Sociedad española: perdidos en el propio laberinto

La sociedad española ha construido un intrincado laberinto, y no solo no sabe cómo salir de él, sino que cada vez más lo dota de un mayor número de falsas salidas.

El laberinto de nuestra economía, cuya principal producción son los parados (perdón, debemos decir personas sin trabajo, según la última instrucción de incumplimiento punible de la Junta de Andalucía), el laberinto de una práctica política, que copia un argumento peliculero de buenos contra malos, y se vive no como un servicio al país, sino como una práctica de holligans.

Pero en el trasfondo de todo esto anida la causa principal, un determina cultura, que habiendo arrumbado con la herencia cristiana, la ha rellenado con retazos de ideologías que pretendiendo ser políticamente correctas, aplican solo la dialéctica del amigo- enemigo. Y esto ya es una contradicción brutal.

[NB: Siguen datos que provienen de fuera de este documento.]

Lemma crc_fold_inj data x y :
  fits 32 x -> fits 32 y -> fold_left crc_byte data x = fold_left crc_byte data y -> x = y.
Proof.
  revert x y. induction data as [|b d IH]; intros x y Hx Hy; [done|]. cbn [fold_left]. intros H.
  apply IH, crc_byte_inj in H; auto using crc_byte_fits.
  rewrite !(Z.lxor_comm _ (b2z b)) in H. by apply lxor_inj_l in H.
Qed.

(** The table-driven checksum is the bit-by-bit division by the CRC-32 polynomial, a
    32-bit value, and two packets that differ in one byte have different fingerprints. *)
Theorem crc32_bitwise data :
  compute_crc32 data = crc32_reference data /\ fits 32 (stun_fingerprint data) /\
  forall pre b b' post, data = pre ++ b :: post -> b <> b' ->
    stun_fingerprint (pre ++ b' :: post) <> stun_fingerprint data.
Proof.
  assert (fits 32 (0xFFFFFFFF)) as Hff by const_fits.
  assert (forall l x, fold_left crc_byte l x =
            fold_left (fun crc b => crc_bits 8 (Z.lxor crc (b2z b))) l x) as Hfold.
  { induction l as [|b l IH]; intros x; [done|]. cbn [fold_left]. by rewrite crc_byte_bits, IH. }
  split_and!.
  - unfold compute_crc32, crc32_reference. by rewrite Hfold.
  - apply fits_lxor; [lia| |const_fits]. apply fits_lxor; [lia| |done]. by apply crc_fold_fits.
  - intros pre b b' post -> Hne H. apply Hne. unfold stun_fingerprint, compute_crc32 in H.
    rewrite !(Z.lxor_comm _ 0x5354554E) in H. apply lxor_inj_l in H.
    rewrite !(Z.lxor_comm _ 0xFFFFFFFF) in H. apply lxor_inj_l in H.
    rewrite !fold_left_app in H. cbn [fold_left] in H.
    pose proof (crc_fold_fits pre _ Hff) as Hp.
    apply crc_fold_inj, crc_byte_inj, lxor_inj_l, b2z_inj in H; auto using crc_byte_fits.
Qed.

(** The standard check value of CRC-32. *)
Example crc32_check : compute_crc32 (list_byte_of_string "123456789") = 0xCBF43926.
Proof. vm_compute. reflexivity. Qed.

(** ** Lemmas: the client *)

(** The callbacks handed to [resolve], in order. *)
Fixpoint resolves (ops : list client_op) : list nat :=
  match ops with
  | [] => []
  | OpResolve cb _ _ _ :: ops => cb :: resolves ops
  | _ :: ops => resolves ops
  end.

Definition pending (c : StunClient) : list nat := match sc_cb c with Some cb => [cb] | None => [] end.

(** Requests the current exchange may still send. *)
Definition sends_left (c : StunClient) : Z := if sc_active c then MAX_RETRIES - 1 - sc_retries c else 0.

Record client_inv (c : StunClient) (cbs : list nat) : Prop := {
  ci_calls : (sc_log c).*1 ++ pending c = cbs;
  ci_active : sc_active c = bool_decide (sc_cb c <> None);
  ci_retries : sc_active c = true -> 0 <= sc_retries c < MAX_RETRIES;
  ci_sends : Z.of_nat (length (sc_sent c)) + sends_left c <= MAX_RETRIES * Z.of_nat (length cbs);
}.

Lemma sends_left_nonneg c cbs : client_inv c cbs -> 0 <= sends_left c.
Proof.
  intros H. pose proof (ci_retries _ _ H). unfold sends_left. destruct (sc_active c); [|done].
  assert (0 <= sc_retries c < MAX_RETRIES) by auto. lia.
Qed.

Lemma finish_inv r c cbs :
  (sc_log c).*1 ++ pending c = cbs ->
  Z.of_nat (length (sc_sent c)) <= MAX_RETRIES * Z.of_nat (length cbs) -> client_inv (finish r c) cbs.
Proof.
  intros Hc Hs. split; unfold finish; cbn [sc_log sc_cb sc_active sc_retries sc_sent]; try done.
  - rewrite <-Hc, fmap_app. unfold pending. cbn [sc_cb]. rewrite app_nil_r. by destruct (sc_cb c).
  - unfold sends_left. cbn [sc_active]. lia.
Qed.

Lemma finish_keeps r c cbs : client_inv c cbs -> client_inv (finish r c) cbs.
Proof.
  intros H. pose proof (sends_left_nonneg _ _ H). destruct H as [? ? ? Hs]. apply finish_inv; [done|lia].
Qed.

Lemma cancel_keeps c cbs : client_inv c cbs -> client_inv (cancel c) cbs.
Proof. unfold cancel. destruct (sc_active c); auto using finish_keeps. Qed.

Lemma resolve_keeps cb found txn ok c cbs :
  client_inv c cbs -> client_inv (resolve cb found txn ok c) (cbs ++ [cb]).
Proof.
  intros H%cancel_keeps. unfold resolve. fold (cancel c). set (c1 := cancel c) in *.
  assert (sc_active c1 = false) as Hact.
  { unfold c1, cancel. destruct (sc_active c) eqn:E; [done|exact E]. }
  assert (pending c1 = []) as Hp.
  { destruct H as [_ Ha _ _]. rewrite Hact in Ha. symmetry in Ha. apply bool_decide_eq_false in Ha.
    unfold pending. destruct (sc_cb c1); [|done]. by destruct Ha. }
  destruct H as [Hcalls _ _ Hsends]. rewrite Hp, app_nil_r in Hcalls.
  unfold sends_left in Hsends. rewrite Hact in Hsends.
  assert (MAX_RETRIES * Z.of_nat (length (cbs ++ [cb])) = MAX_RETRIES * Z.of_nat (length cbs) + 3) as Hm.
  { rewrite length_app. cbn [length]. unfold MAX_RETRIES. lia. }
  unfold send_request, send_binding.
  destruct found, ok; cbn [sc_active sc_cb sc_txn sc_retries sc_sent sc_log];
    try (apply finish_inv; cbn [sc_log sc_sent]; [by rewrite Hcalls|rewrite Hm, ?length_app; cbn [length]; lia]).
  split; unfold sends_left; cbn [sc_log sc_cb sc_active sc_retries sc_sent]; [by rewrite Hcalls|done|done|].
  rewrite Hm, length_app. cbn [length]. unfold MAX_RETRIES in *. lia.
Qed.

Lemma timer_keeps txn c cbs : client_inv c cbs -> client_inv (retry_timer txn c) cbs.
Proof.
  intros H. pose proof (sends_left_nonneg _ _ H) as Hnn. unfold retry_timer.
  destruct (sc_active c) eqn:Hact; [|done]. cbn [negb].
  destruct H as [Hcalls Ha Hr Hs]. specialize (Hr Hact). unfold sends_left in Hs, Hnn. rewrite Hact in Hs, Hnn.
  destruct (Z.leb_spec MAX_RETRIES (sc_retries c + 1)).
  - apply finish_inv; cbn [sc_log sc_sent]; [exact Hcalls|lia].
  - split; unfold sends_left, send_binding; cbn [sc_log sc_cb sc_active sc_retries sc_sent];
      [done|by rewrite Hact in *|lia|rewrite length_app; cbn [length]; lia].
Qed.

Lemma feed_keeps data c cbs : client_inv c cbs -> client_inv (feed_client data c).2 cbs.
Proof.
  intros H. unfold feed_client. repeat case_match; try done. by apply finish_keeps.
Qed.

Lemma run_client_inv_from ops c cbs :
  client_inv c cbs -> client_inv (fold_left run_client_op ops c) (cbs ++ resolves ops).
Proof.
  revert c cbs. induction ops as [|op ops IH]; intros c cbs H; [by rewrite app_nil_r|].
  cbn [fold_left]. destruct op; cbn [resolves run_client_op].
  - rewrite (cons_middle cb cbs (resolves ops)), app_assoc. by apply IH, resolve_keeps.
  - by apply IH, feed_keeps.
  - by apply IH, cancel_keeps.
  - by apply IH, timer_keeps.
Qed.

Lemma run_client_inv ops : client_inv (run_client ops) (resolves ops).
Proof. apply (run_client_inv_from ops client_init []). by split. Qed.

Lemma resolves_timers ops txns : resolves (ops ++ map OpTimer txns) = resolves ops.
Proof.
  induction ops as [|[] ops IH]; cbn [app resolves]; [by induction txns|by rewrite IH|done..].
Qed.

Lemma timers_end txns c cbs :
  client_inv c cbs -> MAX_RETRIES - (if sc_active c then sc_retries c else MAX_RETRIES) <= Z.of_nat (length txns) ->
  sc_active (fold_left run_client_op (map OpTimer txns) c) = false.
Proof.
  revert c. induction txns as [|txn txns IH]; intros c H Hn; cbn [map fold_left run_client_op length] in *.
  - pose proof (ci_retries _ _ H) as Hr. destruct (sc_active c); [|done]. specialize (Hr eq_refl). lia.
  - apply IH; [by apply timer_keeps|]. unfold retry_timer.
    pose proof (ci_retries _ _ H) as Hr. destruct (sc_active c) eqn:Hact; cbn [negb]; [|rewrite Hact; lia].
    specialize (Hr eq_refl).
    destruct (MAX_RETRIES <=? sc_retries c + 1); cbn [finish send_binding sc_active sc_retries]; lia.
Qed.

(** C40: Whatever the server, the network, the timer and the caller do, every callback handed
    to [resolve] is invoked exactly once, in order, except the last one while its exchange is
    still active; at most three requests are sent per [resolve]; and three expiries of the
    timer with nothing else end an exchange, its callback invoked. *)
Theorem stun_client_once ops :
  let c := run_client ops in
  (sc_log c).*1 ++ pending c = resolves ops /\
  sc_active c = bool_decide (sc_cb c <> None) /\
  Z.of_nat (length (sc_sent c)) <= MAX_RETRIES * Z.of_nat (length (resolves ops)) /\
  forall t1 t2 t3, let c' := run_client (ops ++ map OpTimer [t1; t2; t3]) in
    sc_active c' = false /\ (sc_log c').*1 = resolves ops.
Proof.
  intros c. pose proof (run_client_inv ops) as H. fold c in H.
  pose proof (sends_left_nonneg _ _ H). split_and!; [apply H..| |].
  { pose proof (ci_sends _ _ H). lia. }
  intros t1 t2 t3 c'.
  assert (sc_active c' = false) as Hact.
  { unfold c', run_client. rewrite fold_left_app. apply (timers_end _ _ _ H).
    pose proof (ci_retries _ _ H) as Hr. cbn [length]. unfold MAX_RETRIES in *. fold c.
    destruct (sc_active c); [specialize (Hr eq_refl)|]; lia. }
  split; [done|].
  pose proof (run_client_inv (ops ++ map OpTimer [t1; t2; t3])) as [Hc Ha _ _]. fold c' in Hc, Ha.
  rewrite resolves_timers in Hc. rewrite Hact in Ha. symmetry in Ha. apply bool_decide_eq_false in Ha.
  unfold pending in Hc. destruct (sc_cb c'); [by destruct Ha|]. by rewrite app_nil_r in Hc.
Qed.

(** A request without MESSAGE-INTEGRITY is accepted whatever password is expected. *)
Lemma request_unsigned hmac password :
  let data := stun_message STUN_BINDING_REQUEST (replicate 12 x00) [(STUN_ATTR_USE_CANDIDATE, [])] in
  parse_binding_request hmac data password = Some (Some (mk_request (replicate 12 x00) 0 true [])).
Proof. reflexivity. Qed.

(** An empty MESSAGE-INTEGRITY at the end of the packet makes the comparison read past it. *)
Lemma request_short_integrity hmac b password :
  let data := stun_message STUN_BINDING_REQUEST (replicate 12 x00) [(STUN_ATTR_MESSAGE_INTEGRITY, [])] in
  parse_binding_request hmac data (b :: password) = None.
Proof. reflexivity. Qed.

No es la única. La hegemonía de la ideología de género que embebe tantas leyes y tantas opiniones nos lleva a vivir una contradicción permanente y ha instaurado una dictadura de la palabra.

El III Plan de Igualdad de Género de la Junta de Andalucía lo constata.  Una institución siempre gobernada por los mismos que ha demostrado una ineficacia cósmica se dedica a implantar la dictadura del lenguaje, y a perseguir y castigar a los profesores por hacer un buen uso de la lengua. Lo que se les pide a estos profesionales es que hablen y enseñen de acuerdo con las reglas de la RAE, y todo lo que no sea esto es una estupidez y un abuso. La política no puede impulsar una “nueva lengua” sin incurrir en una mentalidad totalitaria. ¿Por qué se ha de perseguir el uso de “los andaluces” o “los españoles” para usar el término “población andaluza o española”, o exigir que se proscriba el concepto de alumnos, para utilizar siempre el de “alumnos y alumnas”, “políticos y políticas? Eso suena mal se ha de decir clase política, calificando así lo que era una simple descripción.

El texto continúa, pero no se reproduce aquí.